Sebi lowers expenses for mutual fund investors, bars upfront commission

Market regulator Securities and Exchange Board of India (Sebi) has decided to lower expenses paid by investors of equity mutual fund schemes by capping the total expense ratio as a percentage of assets of a scheme.

The total expense ratio will be brought down considering economies of scale, Ajay Tyagi, Sebi chairman said at a press conference after a meeting of the regulator’s board.
The revision in investor expenses could dent mutual fund industry revenues by Rs1,300-1,500 crore, according to Madhabi Puri Buch, whole-time member at Sebi. 
With a record of Rs25,00,000 crore worth of assets under management , the mutual fund industry has an annual revenue of about Rs13,000 crore.

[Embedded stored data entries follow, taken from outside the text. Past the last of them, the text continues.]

Definition dealtAtBreak (k : Z) (body : list string) (e : loopExit) : Prop :=
  match e with
  | LoopBreak at_ _ st scan =>
      exists consumed pushed tail,
        body = consumed ++ tail /\
        (at_ <> AtTerminator -> tail = pending scan) /\
        dealt consumed pushed (diffCut st) /\
        bufHolds k (linesBeforeBuf st) pushed
  | LoopReturn _ => True
  end.

Section DiffCut.

(** The recognizers of the header lines belong to another file of the
    package; [DiffCut] is given over any two of them. *)
Variable DiffFileHeader : Type.
Variable zeroFileHeader : DiffFileHeader.
Variable ParseDiffFileHeader : string -> DiffFileHeader * bool.
Variable ParseDiffHunkHeader : string -> HunkHeader * bool.

Equations? scanFileHeader (scan : Scanner)
  : DiffFileHeader * option error * Scanner
  by wf (length (pending scan)) lt :=
scanFileHeader scan with inspect (Scan scan) := {
  | exist _ (true, scan') _ with ParseDiffFileHeader (Text scan') := {
      | (h, true) := (h, None, scan')
      | (_, false) := scanFileHeader scan' }
  | exist _ (false, scan') _ with Err scan' := {
      | Some err := (zeroFileHeader, Some err, scan')
      | None := (zeroFileHeader, Some ErrHunkNotFound, scan') } }.
Proof.
  revert e. unfold Scan. destruct (pending scan); [discriminate|].
  intros [= <-]; simpl; lia.
Qed.

Equations? scanHunkHeader (scan : Scanner)
  : HunkHeader * option error * Scanner
  by wf (length (pending scan)) lt :=
scanHunkHeader scan with inspect (Scan scan) := {
  | exist _ (true, scan') _ with ParseDiffHunkHeader (Text scan') := {
      | (h, true) := (h, None, scan')
      | (_, false) := scanHunkHeader scan' }
  | exist _ (false, scan') _ with Err scan' := {
      | Some err := (zeroHunkHeader, Some err, scan')
      | None := (zeroHunkHeader, Some ErrHunkNotFound, scan') } }.
Proof.
  revert e. unfold Scan. destruct (pending scan); [discriminate|].
  intros [= <-]; simpl; lia.
Qed.

(** [DiffCut] goes through four stages, each a definition here: the two
    headers are looked for ([scanHeaders], source lines 21-32), the loop
    runs ([diffCutLoop], lines 34-93), the lines before and after the cut
    are collected ([collectContext] and [diffCutScan], lines 95-116), and
    the header over all lines is computed and everything put together
    ([DiffCut], lines 118-145). *)

Definition scanHeaders (r : Reader) : error + HunkHeader * Scanner :=
  let scanner := NewScanner r in
  let '(_, err, scanner) := scanFileHeader scanner in
  match err with
  | Some err => inl err
  | None =>
      let '(hunkHeader, err, scanner) := scanHunkHeader scanner in
      match err with
      | Some err => inl err
      | None => inr (hunkHeader, scanner)
      end
  end.

(** The loop's variables when it is entered. *)
Definition cutStart (hunkHeader : HunkHeader) (buf : strCircBuf) : cutState :=
  mkCut (OldLine hunkHeader) (NewLine hunkHeader) false zeroHunkHeader []
        buf.

Definition diffCutLoop (r : Reader) (params : DiffCutParams)
  : Res (error + loopExit) :=
  match scanHeaders r with
  | inl err => Ok (inl err)
  | inr (hunkHeader, scanner) =>
      buf ← newStrCircBuf (BeforeLines params);
      exit ← cutLoop params scanner (cutStart hunkHeader buf);
      Ok (inr exit)
  end.

(** After the loop, for a loop left by [break]. *)
Definition collectContext (params : DiffCutParams) (at_ : breakAt)
    (err : option error) (st : cutState) (scanner : Scanner)
  : Res (error + cutParts) :=
  if negb (inCut st) then Ok (inl ErrHunkNotFound)
  else
    linesBefore ← lines (linesBeforeBuf st);
    if negb (errors_Is err io_EOF)
    then
      let '(linesAfter, scanner) :=
        afterLoop (Z.to_nat (AfterLines params)) scanner [] in
      match Err scanner with
      | Some err => Ok (inl err)
      | None =>
          Ok (inr (mkParts (diffCutHeader st) linesBefore (diffCut st)
                           linesAfter at_))
      end
    else
      Ok (inr (mkParts (diffCutHeader st) linesBefore (diffCut st) [] at_)).

Definition diffCutScan (r : Reader) (params : DiffCutParams)
  : Res (error + cutParts) :=
  res ← diffCutLoop r params;
  match res with
  | inl err => Ok (inl err)
  | inr (LoopReturn err) => Ok (inl err)
  | inr (LoopBreak at_ err st scanner) =>
      collectContext params at_ err st scanner
  end.

(** The header over the whole of the returned lines. *)
Definition diffCutHeaderLines (pt : cutParts) : Res HunkHeader :=
  h ← coverBefore (cutHeader pt) (cutBefore pt);
  coverAfter h (cutAfter pt).

Definition DiffCut (r : Reader) (params : DiffCutParams)
  : Res (HunkHeader * Hunk * option error) :=
  res ← diffCutScan r params;
  match res with
  | inl err => Ok (zeroHunkHeader, zeroHunk, Some err)
  | inr pt =>
      h ← diffCutHeaderLines pt;
      Ok (cutHeader pt,
          mkHunk h (concat EmptyString
                           [cutBefore pt; cutLines pt; cutAfter pt]),
          None)
  end.

(** No line of the stream is a file header; after the first file header
    line no line is a hunk header; the loop is left by [break] with no
    line in the cut. *)
Definition fileHeaderAbsent (r : Reader) : Prop :=
  Forall (fun l => snd (ParseDiffFileHeader l) = false) (rd_lines r).

Definition hunkHeaderAbsent (r : Reader) : Prop :=
  exists pre l post,
    rd_lines r = pre ++ l :: post /\
    Forall (fun l => snd (ParseDiffFileHeader l) = false) pre /\
    snd (ParseDiffFileHeader l) = true /\
    Forall (fun l => snd (ParseDiffHunkHeader l) = false) post.

Definition cutNotEntered (r : Reader) (params : DiffCutParams) : Prop :=
  exists at_ err st scanner,
    diffCutLoop r params = Ok (inr (LoopBreak at_ err st scanner)) /\
    diffCut st = [].

End DiffCut.

Arguments scanFileHeader {DiffFileHeader}.
Arguments scanHeaders {DiffFileHeader}.
Arguments diffCutLoop {DiffFileHeader}.
Arguments diffCutScan {DiffFileHeader}.
Arguments DiffCut {DiffFileHeader}.
Arguments fileHeaderAbsent {DiffFileHeader}.
Arguments hunkHeaderAbsent {DiffFileHeader}.
Arguments cutNotEntered {DiffFileHeader}.

(** ** Two recognizers to run [DiffCut] with *)

Definition isDigit (c : ascii) : bool :=
  (48 <=? nat_of_ascii c)%nat && (nat_of_ascii c <=? 57)%nat.

Fixpoint readDigits (s : string) (acc : Z) : Z * string :=
  match s with
  | String c s' =>
      if isDigit c
      then readDigits s' (10 * acc + (Z.of_nat (nat_of_ascii c) - 48))
      else (acc, s)
  | EmptyString => (acc, s)
  end.

Fixpoint stripPrefix (p s : string) : option string :=
  match p, s with
  | EmptyString, _ => Some s
  | String a p', String b s' =>
      if Ascii.eqb a b then stripPrefix p' s' else None
  | String _ _, EmptyString => None
  end.

(** A number: one digit at least. *)
Definition readNumber (s : string) : option (Z * string) :=
  match s with
  | String c _ => if isDigit c then Some (readDigits s 0) else None
  | EmptyString => None
  end.

(** [line,span], the span being 1 when it is left out. *)
Definition readRange (s : string) : option (Z * Z * string) :=
  match readNumber s with
  | None => None
  | Some (line, s) =>
      match stripPrefix "," s with
      | None => Some (line, 1, s)
      | Some s' =>
          match readNumber s' with
          | None => None
          | Some (span, s'') => Some (line, span, s'')
          end
      end
  end.

(** Modelled from the spec: [ParseDiffHunkHeader] is not among the sources;
    section 6 gives the form of the line it recognizes,
    [@@ -oldStart,oldSpan +newStart,newSpan @@], and section 4.3 its
    result, the header and whether the line matched. *)
Definition demoParseDiffHunkHeader (line : string) : HunkHeader * bool :=
  match stripPrefix "@@ -" line with
  | None => (zeroHunkHeader, false)
  | Some s =>
      match readRange s with
      | None => (zeroHunkHeader, false)
      | Some (oldLine, oldSpan, s) =>
          match stripPrefix " +" s with
          | None => (zeroHunkHeader, false)
          | Some s =>
              match readRange s with
              | None => (zeroHunkHeader, false)
              | Some (newLine, newSpan, s) =>
                  match stripPrefix " @@" s with
                  | None => (zeroHunkHeader, false)
                  | Some _ =>
                      (mkHunkHeader oldLine oldSpan newLine newSpan, true)
                  end
              end
          end
      end
  end.

(** Modelled from the spec: [ParseDiffFileHeader] is not among the sources;
    section 4.3 gives its result, the data of the file header and whether
    the line matched.  A file header line of git starts with
    [diff --git]; the data kept here is the rest of the line. *)
Definition demoParseDiffFileHeader (line : string) : string * bool :=
  match stripPrefix "diff --git " line with
  | None => (EmptyString, false)
  | Some names => (names, true)
  end.

Definition demoDiffCut : Reader -> DiffCutParams ->
                         Res (HunkHeader * Hunk * option error) :=
  DiffCut EmptyString demoParseDiffFileHeader demoParseDiffHunkHeader.

Definition demoDiffCutScan : Reader -> DiffCutParams -> Res (error + cutParts) :=
  diffCutScan EmptyString demoParseDiffFileHeader demoParseDiffHunkHeader.

Definition demoScanHeaders : Reader -> error + HunkHeader * Scanner :=
  scanHeaders EmptyString demoParseDiffFileHeader demoParseDiffHunkHeader.

Definition demoDiffCutLoop : Reader -> DiffCutParams ->
                             Res (error + loopExit) :=
  diffCutLoop EmptyString demoParseDiffFileHeader demoParseDiffHunkHeader.

(** ** Streams and parameters to run [DiffCut] on *)

Definition fileHeaderLines : list string :=
  [ "diff --git a/f.txt b/f.txt"; "--- a/f.txt"; "+++ b/f.txt" ]%string.
Lemma discovery_descriptors_origin_witness :
  exists found,
    descriptors_of
      (@Optimized.find_clickable_elements example_digests example_catalogue
         banner_page ∅) = Ok found
    /\ Forall (fun d =>
                 (info_is_carousel_element d = None
                  /\ exists element,
                       @extracted_from example_digests
                         Optimized._is_carousel_element example_catalogue
                         banner_page d element)
                 \/ info_is_carousel_element d = Some true) found.
Proof.
  pose proof (@find_clickable_elements_with_spec example_digests
                Optimized._is_carousel_element
                (@Optimized._extract_element_info_for_hidden example_digests)
                false
                example_catalogue banner_page ∅ eq_refl) as Hfind.
  pose proof (proj2 (@discovery_descriptors_origin example_digests
                       example_catalogue banner_page ∅ _ _) Hfind) as Horigin.
  eexists. split; [|exact Horigin].
  unfold Optimized.find_clickable_elements. rewrite Hfind. reflexivity.
Defined.

Lemma tester_returns_regular_descriptors_only_witness :
  exists found,
    descriptors_of
      (@Tester.find_clickable_elements example_digests example_catalogue
         banner_page ∅) = Ok found
    /\ Forall (fun d => info_is_carousel_element d = None) found.
Proof.
  pose proof (@find_clickable_elements_with_spec example_digests
                Tester._is_carousel_element
                (@Tester._extract_element_info_for_hidden example_digests)
                true
                example_catalogue banner_page ∅ eq_refl) as Hfind.
  destruct (@tester_returns_regular_descriptors_only example_digests
              example_catalogue banner_page ∅ _ _ Hfind) as [_ Hall].
  eexists. split.
  - unfold Tester.find_clickable_elements. rewrite Hfind. reflexivity.
  - eapply Forall_impl; [exact Hall|]. intros d [Hd _]. exact Hd.
Defined.

Lemma discovery_survives_failing_queries_witness :
  exists found seen',
    @Optimized.find_clickable_elements example_digests example_catalogue
      flaky_page ∅ = Ok (found, seen').
Proof.
  apply (@discovery_survives_failing_queries example_digests example_catalogue
           flaky_page ∅).
  reflexivity.
Defined.

(** ** Summaries *)

Lemma count_key_cons k v d key :
  count_key ((k, v) :: d) key
  = if String.eqb k key then (k, v + 1) :: d else (k, v) :: count_key d key.
Proof. unfold count_key. simpl. destruct (String.eqb k key); reflexivity. Qed.
(** * Archive service: URL normalisation, size guard, format dispatch

    A shallow embedding of [archiveService.js].  The request handler of
    [GET /archive] is written as a state-and-exception computation over an
    explicit world (file system, open browser pages, console); the calls into
    the browser engine and the file system take their outcome from a record
    of externals, so that every exit path of the handler can be followed. *)

From Stdlib Require Import Ascii.
From stdpp Require Import base gmap strings list.

(** ** JavaScript string primitives used by the service *)

Module JsString.

(** [s.startsWith(p)] *)
Fixpoint startsWith (s p : string) : bool :=
  match p with
  | EmptyString => true
  | String a p' =>
      match s with
      | EmptyString => false
      | String b s' => if Ascii.eqb a b then startsWith s' p' else false
      end
  end.

(** [s.includes(p)]: [p] occurs in [s] at some position, code unit by code
    unit (no case folding). *)
Fixpoint includes (s p : string) : bool :=
  startsWith s p ||
  match s with
  | EmptyString => false
  | String _ s' => includes s' p
  end.

(** [s.split(sep)] for a one-character separator; the result is never empty. *)
Fixpoint split (s : string) (sep : Ascii.ascii) : list string :=
  match s with
  | EmptyString => [EmptyString]
  | String c s' =>
      if Ascii.eqb c sep then EmptyString :: split s' sep
      else match split s' sep with
           | [] => [String c EmptyString]
           | x :: xs => String c x :: xs
           end
  end.

(** Truthiness of a string: only the empty string is falsy. *)
Definition truthy (s : string) : bool :=
  match s with EmptyString => false | String _ _ => true end.

(** [StrWhiteSpaceChar] restricted to one-byte code units: TAB, LF, VT, FF,
    CR, SP and NBSP. *)
Definition isWhiteSpace (c : Ascii.ascii) : bool :=
  let n := Ascii.nat_of_ascii c in
  bool_decide (n ∈ [9; 10; 11; 12; 13; 32; 160]).

Fixpoint trimStart (s : string) : string :=
  match s with
  | EmptyString => EmptyString
  | String c s' => if isWhiteSpace c then trimStart s' else s
  end.

Definition digitValue (c : Ascii.ascii) : option Z :=
  let n := Z.of_nat (Ascii.nat_of_ascii c) in
  if bool_decide (48 ≤ n ≤ 57)%Z then Some (n - 48)%Z else None.

(** Value of the longest prefix of decimal digits, with the number of
    digits consumed; [acc] is the value read so far. *)
Fixpoint readDigits (s : string) (acc : Z) (count : nat) : Z * nat :=
  match s with
  | EmptyString => (acc, count)
  | String c s' =>
      match digitValue c with
      | Some d => readDigits s' (10 * acc + d)%Z (S count)
      | None => (acc, count)
      end
  end.

(** [parseInt(s, 10)].  [None] stands for NaN.  The result is kept as the
    mathematical integer: the service only compares it with [2^30], and
    rounding to a double is monotone and fixes [2^30] and [2^30 + 1], so the
    comparison has the same outcome on the exact value. *)
Definition parseInt (s : string) : option Z :=
  let t := trimStart s in
  let '(sign, t) :=
    match t with
    | String "-"%char r => ((-1)%Z, r)
    | String "+"%char r => (1%Z, r)
    | _ => (1%Z, t)
    end in
  match readDigits t 0 0 with
  | (_, O) => None
  | (v, S _) => Some (sign * v)%Z
  end.

End JsString.

(** ** Completions

    A JavaScript evaluation either completes normally with a value or throws.
    [try_catch] is the [try { ... } catch (err) { ... }] statement. *)

Record JsError := mkError { err_name : string; err_message : string }.

Inductive completion (A : Type) : Type :=
  | Normal (a : A)
  | Throw (e : JsError).
Arguments Normal {A} a.
Arguments Throw {A} e.

#[global] Instance completion_ret : MRet completion := @Normal.
#[global] Instance completion_bind : MBind completion := λ A B f c,
  match c with
  | Normal a => f a
  | Throw e => Throw e
  end.
#[global] Instance completion_throw : MThrow JsError completion := @Throw.

Definition try_catch {A} (body : completion A) (handler : JsError → completion A)
  : completion A :=
  match body with
  | Normal a => Normal a
  | Throw e => handler e
  end.

(** ** The platform URL class

    [new URL(s)], [url.searchParams.delete(name)] and [url.toString()] belong
    to the runtime, not to the service.  They are taken as an interface:
    [URL_parse] is the constructor ([None] when it throws its [TypeError]),
    [URL_searchParams] the list of name-value pairs of the query, and the
    mutation done by [delete] is passed explicitly. *)

Class URLOps := {
  URLobj : Type;
  URL_parse : string → option URLobj;
  URL_searchParams : URLobj → list (string * string);
  URL_searchParams_delete : string → URLobj → URLobj;
  URL_toString : URLobj → string
}.

(** The URL objects a program can hold: built by the constructor, then
    changed through [searchParams.delete]. *)
Inductive URL_reachable {url : URLOps} : URLobj → Prop :=
  | reachable_parse input o :
      URL_parse input = Some o → URL_reachable o
  | reachable_delete name o :
      URL_reachable o → URL_reachable (URL_searchParams_delete name o).

(** What the service relies on from the URL Standard: a serialised URL parses
    back to the same URL; [delete] removes exactly the pairs with the given
    name, and deleting is idempotent and independent of the order of names. *)
Class URLLaws {url : URLOps} : Prop := {
  URL_reparse o :
    URL_reachable o → URL_parse (URL_toString o) = Some o;
  URL_delete_pairs name o :
    URL_searchParams (URL_searchParams_delete name o)
    = filter (λ kv, kv.1 ≠ name) (URL_searchParams o);
  URL_delete_idemp name o :
    URL_searchParams_delete name (URL_searchParams_delete name o)
    = URL_searchParams_delete name o;
  URL_delete_comm name1 name2 o :
    URL_searchParams_delete name1 (URL_searchParams_delete name2 o)
    = URL_searchParams_delete name2 (URL_searchParams_delete name1 o)
}.

(** ** URL normalisation *)

Section Normalizer.
Context {url : URLOps}.

Definition new_URL (input : string) : completion URLobj :=
  match URL_parse input with
  | Some o => Normal o
  | None => Throw (mkError "TypeError" "Invalid URL")
  end.

Definition paramsToRemove : list string :=
  [ "utm_source"; "utm_medium"; "utm_campaign"; "utm_term"; "utm_content";
    "gclid"; "dclid"; "fbclid"; "msclkid"; "yclid" ].

(** [paramsToRemove.forEach(param => urlObj.searchParams.delete(param))] *)
Definition deleteParams (names : list string) (urlObj : URLobj) : URLobj :=
  foldl (λ o param, URL_searchParams_delete param o) urlObj names.

Definition normalizeUrl (inputUrl : string) : completion string :=
  try_catch
    (urlObj ← new_URL inputUrl;
     let urlObj := deleteParams paramsToRemove urlObj in
     mret (URL_toString urlObj))
    (λ err, mret inputUrl).

End Normalizer.

(** ** World, externals and the handler monad *)

(** The part of the world the handler acts on: files by path, directories,
    the number of open browser pages, and what was sent to [console.error]. *)
Record World := mkWorld {
  files : gmap string string;
  dirs : gset string;
  open_pages : nat;
  console : list JsError
}.

(** The response object of a navigation: its headers (names in lower case, as
    the browser engine delivers them) and the outcome of [response.body()]. *)
Record Response := mkResponse {
  response_headers : gmap string string;
  response_body : completion string
}.

(** Outcomes of the calls that leave the service during one request.
    [ext_goto] carries [None] when [page.goto] resolves to [null]. *)
Record Externals := mkExternals {
  ext_mkdir : completion ();
  ext_newPage : completion ();
  ext_goto : completion (option Response);
  ext_content : completion string;
  ext_pdf : completion string;
  ext_screenshot : completion string;
  ext_writeFile : string → completion ();
  ext_close : completion ()
}.

Definition M (A : Type) : Type := World → completion A * World.

#[global] Instance M_ret : MRet M := λ A a w, (Normal a, w).
#[global] Instance M_bind : MBind M := λ A B f m w,
  match m w with
  | (Normal a, w') => f a w'
  | (Throw e, w') => (Throw e, w')
  end.
#[global] Instance M_throw : MThrow JsError M := λ A e w, (Throw e, w).

Definition lift {A} (c : completion A) : M A := λ w, (c, w).

Definition try_catch_M {A} (body : M A) (handler : JsError → M A) : M A := λ w,
  match body w with
  | (Normal a, w') => (Normal a, w')
  | (Throw e, w') => handler e w'
  end.

(** An effect that happens only when the external call succeeds. *)
Definition effect {A} (c : completion A) (f : A → World → World) : M A := λ w,
  match c with
  | Normal a => (Normal a, f a w)
  | Throw e => (Throw e, w)
  end.

Definition set_files (f : gmap string string → gmap string string) (w : World) : World :=
  mkWorld (f (files w)) (dirs w) (open_pages w) (console w).
Definition set_dirs (f : gset string → gset string) (w : World) : World :=
  mkWorld (files w) (f (dirs w)) (open_pages w) (console w).
Definition set_open_pages (f : nat → nat) (w : World) : World :=
  mkWorld (files w) (dirs w) (f (open_pages w)) (console w).
Definition set_console (f : list JsError → list JsError) (w : World) : World :=
  mkWorld (files w) (dirs w) (open_pages w) (f (console w)).

(** The ancestors of a path whose components are separated by [/]: the part
    of the path before each separator, the root for a leading separator.
    [seen] is the part already read. *)
Fixpoint ancestorsFrom (seen rest : string) : list string :=
  match rest with
  | EmptyString => []
  | String c rest' =>
      (if Ascii.eqb c "/"
       then [if JsString.truthy seen then seen else "/"]
       else [])
      ++ ancestorsFrom (seen +:+ String c EmptyString) rest'
  end.

Definition ancestors (path : string) : list string := ancestorsFrom "" path.

(** The directories that exist once [dir] has been created with
    [{ recursive: true }]: [dir] itself, its ancestors, those from before. *)
Definition createdBy (dir : string) (d : gset string) : gset string :=
  {[dir]} ∪ list_to_set (ancestors dir) ∪ d.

While lowering expenses will not lead to any big fall in revenues of mutual funds, it will help pass on the benefits of scale and efficiencies to investors. The impact, he said, will vary with each asset management company.
Indian mutual funds are the most expensive in the world, with average equity expense ratio of 2.22 per cent, says Morningstar in its October 2017 report. But the Foundation of Independent Financial Advisors, in a separate report, countered that at 1.88 per cent, the ratio is the lowest among developing nations.
The total expense ratio for closed-ended equity oriented schemes shall be a maximum of 1.25 per cent, and for other closed-ended schemes will be a maximum 1 per cent, Sebi said.
For index funds and exchange-traded funds, it will be up to 1 per cent while in Fund of Funds, the TER will be a maximum of twice of the TER of underlying funds.
For Fund of Funds investing in liquid, index and ETF schemes, the maximum total TER will be 1 per cent.
For Fund of Funds investing in active underlying schemes, the maximum total TER will be 2.25 percent for equity oriented schemes and 2 percent for other schemes.
In a bid to prevent mis-selling, Sebi also barred mutual funds from paying fees to distributors from their books. Commissions will come from schemes and not the asset management companies, Tyagi said.
The regulator also barred any upfront commissions and said the industry should follow the full-trail model — based on    investments by clients. Upfront commissions are allowed in systematic investment plans subject to certain conditions.
Lower expenses and commissions, however, triggered concerns that advisers could push financial products with higher costs and fees.